La question de l’exotisme, de ce qui est étranger, « au dehors » peut se poser tout autant pour les bêtes que pour les autres hommes : des rapports que nous entretenons avec les animaux dépendent ceux que nous entretiendrons entre nous.
Petite histoire du lapin apode.
Pour ne pas tomber dans le piège de l'année dernière - qui m'aura valu de travailler tout l'été à la rédaction de mon mémoire - je m'atèle à monter les premiers morceaux de réflexions dès le début de cette année universitaire, et dans ma pratique et dans ma théorie. Voilà donc un petit bout d'essai qui porte sur le territoire des hommes, et surtout celui de leurs connaissances. Bien entendu, c'est un essai, il manque les trois quarts du travail avec de la référence bibliographique, etc. Mais je crois que c'est suffisamment clair pour être partager dès maintenant (surtout qu'il y a de belles histoires). Bonne lecture !
1 De Marie -
Je ne sais pas si l'oiseau de paradis apprécie vraiment le changement de nid ... ;-)

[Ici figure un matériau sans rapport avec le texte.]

(** * G1 remembered-set engine (g1RemSet.cpp): a shallow embedding

    The embedding follows hotspot/src/share/vm/gc_implementation/g1/g1RemSet.cpp.
    Heap addresses are [HeapWord*] values counted in words, card pointers are
    indices into the card table's byte map, region pointers are indices into
    the region table.  Every function threads the collector state explicitly
    and appends to a chronological trace of the memory operations and
    collaborator calls it performs, so that ordering properties can be read
    off the trace.

    One call runs without interleaving, with two exceptions that the code
    itself provides for: the stores of mutators that become visible while a
    card's objects are iterated, and what a safepoint does to the marking
    cycle at a yield point of the rebuild.  Assertions are compiled out of
    product builds and are left out; a failing [guarantee] is [None]. *)

From stdpp Require Import base numbers list.
From Stdlib Require Import ZArith Lia.

Local Open Scope Z_scope.

(** ** Machine integers *)

(** [size_t] on LP64: arithmetic wraps modulo 2^64. *)
Definition size_t_max : Z := 2 ^ 64.
Definition size_t_wrap (n : Z) : Z := n mod size_t_max.
Definition size_t_add (a b : Z) : Z := size_t_wrap (a + b).
Definition size_t_mul (a b : Z) : Z := size_t_wrap (a * b).

(** [int]: 32 bits, two's complement; a conversion to [int] keeps the low
    32 bits. *)
Definition int_wrap (n : Z) : Z := (n + 2 ^ 31) mod 2 ^ 32 - 2 ^ 31.

(** [HeapWordSize]: bytes per heap word (LP64). *)
Definition HeapWordSize : Z := 8.

Definition MIN2 (a b : Z) : Z := if a <? b then a else b.
Definition MAX2 (a b : Z) : Z := if a <? b then b else a.

(** ** MemRegion *)

(** Modelled from the spec: memRegion.hpp is not among the sources.  A
    [MemRegion] is a start address and a size in words; the intersection of
    two regions is the overlap, or the empty region when they do not meet. *)
Record MemRegion := mkMemRegion { mr_start : Z; mr_word_size : Z }.

Definition MemRegion_of (start end_ : Z) : MemRegion :=
  mkMemRegion start (end_ - start).
Definition mr_end (mr : MemRegion) : Z := mr_start mr + mr_word_size mr.
Definition mr_empty : MemRegion := mkMemRegion 0 0.
Definition mr_is_empty (mr : MemRegion) : bool := mr_word_size mr =? 0.
Definition mr_byte_size (mr : MemRegion) : Z :=
  size_t_mul (mr_word_size mr) HeapWordSize.
Definition mr_intersection (a b : MemRegion) : MemRegion :=
  let res_start := MAX2 (mr_start a) (mr_start b) in
  let res_end := MIN2 (mr_end a) (mr_end b) in
  if res_start <? res_end then MemRegion_of res_start res_end else mr_empty.
Definition mr_contains (a b : MemRegion) : bool :=
  (mr_start a <=? mr_start b) && (mr_end b <=? mr_end a).

(** ** Card table *)

(** Modelled from the spec: cardTableModRefBS.hpp and
    g1SATBCardTableModRefBS.hpp are not among the sources.  Section 3 of the
    specification gives the card states: CLEAN, DIRTY, YOUNG and the
    transient scan-side mark CLAIMED. *)
Inductive CardValue := clean_card | dirty_card | g1_young_card | claimed_card.

#[global] Instance CardValue_eq_dec : EqDecision CardValue.
Proof. solve_decision. Defined.

Definition clean_card_val : CardValue := clean_card.
Definition dirty_card_val : CardValue := dirty_card.
Definition claimed_card_val : CardValue := claimed_card.

(** The byte map, one entry per card.  A card pointer [jbyte*] is the index
    of its entry. *)
Abbreviation ByteMap := (list CardValue).

(** [*card_ptr != v]; a pointer outside the byte map never compares equal. *)
Definition card_differs (bm : ByteMap) (card_ptr : nat) (v : CardValue) : bool :=
  match bm !! card_ptr with
  | Some b => negb (bool_decide (b = v))
  | None => true
  end.

(** Modelled from the spec: [is_card_dirty], [is_card_claimed] and
    [set_card_claimed] of the G1 card table (section 6: [is_dirty(idx)],
    [atomic_set_claimed(idx)]). *)
Definition is_card_dirty (bm : ByteMap) (index : nat) : bool :=
  negb (card_differs bm index dirty_card_val).
Definition is_card_claimed (bm : ByteMap) (index : nat) : bool :=
  negb (card_differs bm index claimed_card_val).
Definition set_card_claimed (bm : ByteMap) (index : nat) : ByteMap :=
  <[index := claimed_card_val]> bm.

(** ** Heap regions *)

(** Modelled from the spec: heapRegion.hpp and heapRegionRemSet.hpp are not
    among the sources.  Section 3 gives the region types and the frontiers
    [bottom], [top] and [scan_top]; the remembered set of a region is a
    collection of card indices with a parallel iterator whose state is
    unclaimed, claimed or complete, and a claim counter for card blocks. *)
Inductive HeapRegionType := FreeTag | YoungTag | OldTag | HumongousTag | HumongousContTag.

Inductive ParIterState := Unclaimed | Claimed | Complete.

#[global] Instance ParIterState_eq_dec : EqDecision ParIterState.
Proof. solve_decision. Defined.

(** Modelled from the spec: oop.hpp is not among the sources.  What the
    rebuild code reads of an object is its size in words and whether it is an
    object array. *)
Record oopDesc := mkOop { oop_size : Z; oop_is_objArray : bool }.

Record HeapRegionRemSet := mkHRRS {
  rs_cards : list nat;          (* the cards the iterator yields, in order *)
  iter_state : ParIterState;
  iter_claimed : nat
}.

Record HeapRegion := mkHeapRegion {
  hr_bottom : Z;
  hr_end : Z;
  hr_top : Z;
  hr_scan_top : Z;
  hr_type : HeapRegionType;
  hr_in_collection_set : bool;
  hr_rem_set : HeapRegionRemSet;
  hr_on_dirty_cards_region_list : bool;
  hr_humongous_start_region : nat;
  hr_next_top_at_mark_start : Z;
  hr_next_marked_bytes : Z;
  hr_objects : list oopDesc     (* the objects laid out from hr_bottom upwards *)
}.

Definition is_old_or_humongous (r : HeapRegion) : bool :=
  match hr_type r with
  | OldTag | HumongousTag | HumongousContTag => true
  | FreeTag | YoungTag => false
  end.

Definition isHumongous (r : HeapRegion) : bool :=
  match hr_type r with
  | HumongousTag | HumongousContTag => true
  | _ => false
  end.
(** * Node-resources analyzer and preflight file lookup: a shallow embedding

    The development follows the Go sources:
    - [pkg/analyze] [analyzeNodeResources], [compareNodeResourceConditionalToActual],
      [getQuantity], [findSum], [findMin], [findMax], [nodeMatchesFilters],
      [checkDeployment];
    - [pkg/preflight/analyze.go] the closure [getChildCollectedFileContents]
      of [Analyze].

    Go library functions the analyzer calls ([strings.Fields],
    [strings.TrimSpace], [strconv.Atoi], [strconv.Itoa], the compiled regular
    expression, [strings.HasPrefix]) are given executable models in the first
    module.  The Kubernetes [resource.Quantity] type, the JSON decoder and
    [filepath] are interfaces the development is parametric in. *)

From Stdlib Require Import ZArith String Ascii List Bool Lia DecimalString.
From stdpp Require Import base option list gmap strings fin_maps.

Import ListNotations.
Local Open Scope Z_scope.
Local Open Scope string_scope.
Local Open Scope list_scope.

(* ===================================================================== *)
(** ** Go library functions used by the analyzer                          *)
(* ===================================================================== *)

Module Go.

(** A Go [string] is a sequence of bytes; Rocq's [string] is the same. *)

Definition byte_is (c : ascii) (n : N) : bool := N.eqb (N_of_ascii c) n.

Definition byte_in (c : ascii) (lo hi : N) : bool :=
  N.leb lo (N_of_ascii c) && N.leb (N_of_ascii c) hi.

(** [asciiSpace] of package strings: tab, newline, vertical tab, form feed,
    carriage return and space. *)
Definition isAsciiSpace (c : ascii) : bool :=
  byte_in c 9 13 || byte_is c 32.

(** [unicode.IsSpace] on the UTF-8 encoding at the head of [s]: the number
    of bytes of the white-space rune that starts there, 0 when the head is
    not white space.  Non-ASCII white space: U+0085, U+00A0, U+1680,
    U+2000..U+200A, U+2028, U+2029, U+202F, U+205F, U+3000. *)
Definition spaceWidth (s : string) : nat :=
  match s with
  | EmptyString => 0%nat
  | String c r =>
      if isAsciiSpace c then 1%nat
      else
        match r with
        | String d r' =>
            if byte_is c 194 && (byte_is d 133 || byte_is d 160) then 2%nat
            else
              match r' with
              | String e _ =>
                  if byte_is c 225 && byte_is d 154 && byte_is e 128 then 3%nat
                  else if byte_is c 226 && byte_is d 128
                          && (byte_in e 128 138 || byte_is e 168
                              || byte_is e 169 || byte_is e 175) then 3%nat
                  else if byte_is c 226 && byte_is d 129 && byte_is e 159 then 3%nat
                  else if byte_is c 227 && byte_is d 128 && byte_is e 128 then 3%nat
                  else 0%nat
              | EmptyString => 0%nat
              end
        | EmptyString => 0%nat
        end
  end.
(** * Random-Image-Selector: the Selector and the Viewer

    A shallow embedding of [randomImageSellector2.py] and of the click
    handler and constructor of [app_ui.py], with the properties of the
    specification stated and proved over it.

    Conventions.
    - A Python [str] is a [string]; one [ascii] stands for one code point
      in the range U+0000..U+00FF, on which [str.lower] is given exactly.
    - The outside world (the directory, the image files, the Tk image
      converter, the display, the encoding of standard output) answers
      through an [Env] record; each answer is either a value or a raised
      exception.  Standard output is taken to be an open text stream.
    - Mutable state (the label widget, the Tk image table, the console,
      the global generator of module [random]) is threaded through a state
      and exception monad [M]. *)

From Stdlib Require Import String Ascii List ZArith Lia Bool Permutation.
From stdpp Require Import gmap strings list fin_maps.

Import ListNotations.
Local Open Scope string_scope.
Local Open Scope list_scope.

(** ** Python built-ins used by the program *)

Module Py.

(** Code points below 256 that [str.lower] maps 32 places up:
    A..Z, and the Latin-1 capitals U+00C0..U+00DE without U+00D7. *)
Definition is_upper_cp (n : nat) : bool :=
  (((65 <=? n) && (n <=? 90))
   || ((192 <=? n) && (n <=? 222) && negb (n =? 215)))%nat.

Definition lower_char (c : ascii) : ascii :=
  let n := nat_of_ascii c in
  if is_upper_cp n then ascii_of_nat (n + 32) else c.

(** [str.lower()] *)
Fixpoint lower (s : string) : string :=
  match s with
  | EmptyString => EmptyString
  | String c r => String (lower_char c) (lower r)
  end.

(** [s.endswith(suffix)] for one suffix: the last [len(suffix)]
    characters of [s] are [suffix]. *)
Definition endswith1 (s suffix : string) : bool :=
  let n := String.length s in
  let m := String.length suffix in
  (m <=? n)%nat && String.eqb (substring (n - m) m s) suffix.
(** * serial_logger: the serial/TCP bridge of [serial_server.py]

    A shallow embedding of the multiplexing core of [serial_server.py]
    (classes [LineBuf], [Client], [Serial], functions [process_serial],
    [process_clients] and [run]) together with the properties its
    specification states about it.

    Python objects that the program mutates through several names (the
    [Client] objects, reachable from the [clients] dict and from the
    [ready_clients] and [remove_clients] lists) live in a heap and are
    referred to by reference.  The operating system (select, accept, recv,
    send, the serial device) is an oracle [Env] consulted once per loop
    iteration; every call the program makes to it is recorded in a trace. *)

From Stdlib Require Import ZArith List Lia String.
From Stdlib Require Import Strings.Byte Strings.Ascii DecimalString.
From stdpp Require Import base option list gmap.

Import ListNotations.
Local Open Scope Z_scope.

(** ** Bytes *)

Abbreviation bytes := (list byte).

#[global] Instance byte_eq_decision : EqDecision byte := Byte.byte_eq_dec.

(** The byte [b"\n"]. *)
Definition NL : byte := x0a.

(** [data.find(sub)] for a one-byte [sub]: the index of the first
    occurrence, [-1] when there is none. *)
Fixpoint find_from (sub : byte) (data : bytes) (start : Z) : Z :=
  match data with
  | [] => -1
  | b :: rest => if decide (b = sub) then start else find_from sub rest (start + 1)
  end.

Definition bytes_find (data : bytes) (sub : byte) : Z := find_from sub data 0.

(** [data[lo:hi]] and [data[lo:]] for indices that are not negative. *)
Definition slice (data : bytes) (lo hi : Z) : bytes :=
  take (Z.to_nat hi - Z.to_nat lo)%nat (drop (Z.to_nat lo) data).

Definition slice_from (data : bytes) (lo : Z) : bytes :=
  drop (Z.to_nat lo) data.

(** ** io.BytesIO

    The part of Python's [io.BytesIO] the program uses.  A stream is its
    contents and its position.  [BytesIO(initial)] starts at position 0
    whatever [initial] is; [write] stores at the position, over the bytes
    that are there, and moves the position past what it wrote;
    [getvalue] is the whole contents, wherever the position is. *)
Module BytesIO.

Record t : Type := mk { value : bytes; pos : nat }.

Definition new (initial : bytes) : t := mk initial 0.

Definition getvalue (self : t) : bytes := value self.

Definition write (self : t) (data : bytes) : t :=
  match data with
  | [] => self
  | _ =>
      let padded := value self ++ replicate (pos self - length (value self)) x00 in
      mk (take (pos self) padded ++ data ++ drop (pos self + length data) padded)
         (pos self + length data)
  end.

End BytesIO.

(** ** class LineBuf *)
Module LineBuf.

Record t : Type := mk { buf : BytesIO.t }.

(** [__init__] *)
Definition init : t := mk (BytesIO.new []).

Definition write (self : t) (data : bytes) : t :=
  mk (BytesIO.write (buf self) data).

(** [readline] returns the line, or [None], and the object as it is
    after the call. *)
Definition readline (self : t) : option bytes * t :=
  let data := BytesIO.getvalue (buf self) in
  let pos := bytes_find data NL in
  if decide (pos = -1) then (None, self)
  else
    let line := slice data 0 (pos + 1) in
    (Some line, mk (BytesIO.new (slice_from data (pos + 1)))).

End LineBuf.

(** ** Sockets, the serial device and the operating system *)

(** A socket object: its descriptor, and whether [close] was called on it. *)
Module Socket.

Record t : Type := mk { fd : Z; closed : bool }.

Definition fileno (self : t) : Z := if closed self then -1 else fd self.

Definition close (self : t) : t := mk (fd self) true.

End Socket.

(** The address [accept] returns with a connection: host and port. *)
Definition Addr : Type := string * Z.

(** What [sock.recv(1024)] does: it returns bytes (none at end of stream)
    or raises [OSError]. *)
Inductive recv_result : Type :=
| RecvBytes (data : bytes)
| RecvOSError.

(** What [sock.send(data)] does: it returns how many bytes it took, or
    raises [OSError]. *)
Inductive send_result : Type :=
| SendCount (n : nat)
| SendOSError.
(* ===== verification/_CoqProject ===== *)
-Q . S2P
Prelude.v
Identity.v
Lease.v
Ledger.v
Events.v
RuntimeTypes.v
Runtime.v
RuntimeInvariant.v
RuntimeSimulation.v
RuntimeProperties.v
RuntimeRotation.v
RuntimeLiveness.v
RuntimeShutdown.v
RuntimeContract.v
RuntimeWitness.v
Geometry.v
Keys.v
OwnedInput.v
Binary64.v
Motion.v
Actions.v
RateLimit.v
WireInteger.v
WindowTypes.v
Windows.v
WindowPlacement.v
Orderings.v
WindowSelectors.v
WindowQueries.v
NamedKeys.v
InputBackend.v
InputOutcome.v
KeyboardActions.v
Engine.v
EnginePointer.v
EngineKeyboard.v
EngineControl.v
Recorder.v
Coverage.v
EngineInvariant.v
EngineBatch.v
EnginePointerSafety.v
EngineKeyboardSafety.v
EngineMappingSafety.v
EngineControlSafety.v
EngineExecutionSafety.v
EngineAccounting.v
EngineGuarantees.v
EngineEvidence.v
EngineReports.v
EngineWitness.v
AccessibilityTypes.v
Accessibility.v
AccessibilityIdentity.v
AccessibilityGraph.v
AccessibilityViews.v
AccessibilityQueries.v
AccessibilityViewFacts.v
AccessibilityQueryFacts.v
AccessibilityPages.v
AccessibilityAnswers.v
AccessibilityWaits.v
AccessibilityGuarantees.v
AccessibilityWitness.v
AccessibilityCorrelation.v
CorrelationFacts.v
ElementClick.v
ClickGuarantees.v
AtspiCache.v
AtspiCacheFacts.v
AtspiGuarantees.v
AtspiContract.v
PlaneTypes.v
CursorGuarantees.v
AccessibilityIngest.v
IngestFacts.v
IngestGuarantees.v
IngestPublication.v
PlaneWitness.v
(** [if c { return Err(e); }] in such a function. *)
Definition ensure {E} (P : Prop) `{Decision P} (e : E) : result unit E :=
  if decide P then Err e else Ok tt.

(** [l.iter().map(f).collect::<Result<_, _>>()]: the first error ends the traversal. *)
Fixpoint collect {A B E} (f : A -> result B E) (l : list A) : result (list B) E :=
  match l with
  | [] => Ok []
  | x :: l => and_then (f x) (fun y => and_then (collect f l) (fun ys => Ok (y :: ys)))
  end.

(** [l.try_for_each(f)], or [for x in l { f(x)?; }] without a receiver. *)
Fixpoint try_each {A E} (f : A -> result unit E) (l : list A) : result unit E :=
  match l with
  | [] => Ok tt
  | x :: l => and_then (f x) (fun _ => try_each f l)
  end.

(** [l.try_fold(init, f)]. *)
Fixpoint try_fold {A B E} (f : B -> A -> result B E) (init : B) (l : list A) : result B E :=
  match l with
  | [] => Ok init
  | x :: l => and_then (f init x) (fun acc => try_fold f acc l)
  end.

Lemma and_then_Ok {A B E} (r : result A E) (k : A -> result B E) b :
  and_then r k = Ok b <-> exists a, r = Ok a /\ k a = Ok b.
Proof. destruct r; simpl; naive_solver. Qed.

Lemma and_then_Err {A B E} (r : result A E) (k : A -> result B E) e :
  and_then r k = Err e <-> r = Err e \/ exists a, r = Ok a /\ k a = Err e.
Proof. destruct r; simpl; naive_solver. Qed.

Lemma ensure_Ok {E} (P : Prop) `{Decision P} (e : E) (u : unit) :
  ensure P e = Ok u <-> ~ P.
Proof. unfold ensure. destruct u. case_decide; naive_solver. Qed.

Lemma ensure_pass {E} (P : Prop) `{Decision P} (e : E) : ~ P -> ensure P e = Ok tt.
Proof. intros HP. by apply ensure_Ok. Qed.

Lemma ensure_reject {E} (P : Prop) `{Decision P} (e : E) : P -> ensure P e = Err e.
Proof. intros HP. unfold ensure. by rewrite decide_True by done. Qed.

Lemma ensure_Err {E} (P : Prop) `{Decision P} (e e' : E) :
  ensure P e = Err e' <-> P /\ e' = e.
Proof. unfold ensure. case_decide; naive_solver. Qed.

Lemma try_each_Ok {A E} (f : A -> result unit E) l u :
  try_each f l = Ok u <-> Forall (fun x => f x = Ok tt) l.
Proof.
  destruct u. induction l as [| x l IH]; simpl; [by split |].
  rewrite Forall_cons, and_then_Ok, <- IH. split; [intros ([] & ? & ?) | intros [? ?]]; eauto.
Qed.

Lemma map_err_Ok {A E F} (f : E -> F) (r : result A E) a : map_err f r = Ok a <-> r = Ok a.
Proof. destruct r; simpl; split; congruence. Qed.

Lemma ok_or_Ok {A E} (o : option A) (e : E) a : ok_or o e = Ok a <-> o = Some a.
Proof. destruct o; simpl; split; congruence. Qed.

(** A fold that ends early: an invariant of the processed prefix holds at the end, or
    where the error arose. *)
Lemma try_fold_cases {A B E} (f : B -> A -> result B E) (P : list A -> B -> Prop) init l :
  P [] init ->
  (forall done x rest acc acc', l = done ++ x :: rest -> P done acc -> f acc x = Ok acc' ->
     P (done ++ [x]) acc') ->
  match try_fold f init l with
  | Ok r => P l r
  | Err e => exists done x rest acc, l = done ++ x :: rest /\ P done acc /\ f acc x = Err e
  end.
Proof.
  intros Hinit Hstep.
  assert (forall rest done acc, l = done ++ rest -> P done acc ->
    match try_fold f acc rest with
    | Ok r => P l r
    | Err e => exists done x rest acc, l = done ++ x :: rest /\ P done acc /\ f acc x = Err e
    end) as Hgen; [| by apply (Hgen l [])].
  induction rest as [| x rest IH]; intros done acc Hl HP; simpl.
  - by rewrite Hl, app_nil_r.
  - destruct (f acc x) as [acc' | e] eqn:Hf; simpl; [| by exists done, x, rest, acc].
    apply (IH (done ++ [x])); [by rewrite <- app_assoc | by eapply Hstep].
Qed.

Pour ton mémoire, pense aussi à mettre en évidence toutes tes recherches et réalisations ... et méfie-toi aussi du copier-coller (s'arroger est un verbe pronominal) et tu as le droit (devoir) de corriger les fautes dans les citations. Bon travail et excellentes résolutions.
2 De Jules -
Marie : je dois avouer que la séparation est dure à digérer, héhé ! Quant à ma faute de frappe sur Levi-Strauss elle est corrigée ! Bien, il ne me reste plus qu'à enlever cette histoire de poisson carré, car finalement c'est une légende urbaine (heureusement d'ailleurs). Bref, premier jet à étoffer, et sur tous les plans, on est bien d'accord. SI je ne parle pas assez de mes travaux plastiques, on pourrait à nouveau me le reprocher... Et ce serait fort dommage. Aller hop ! Au boulot !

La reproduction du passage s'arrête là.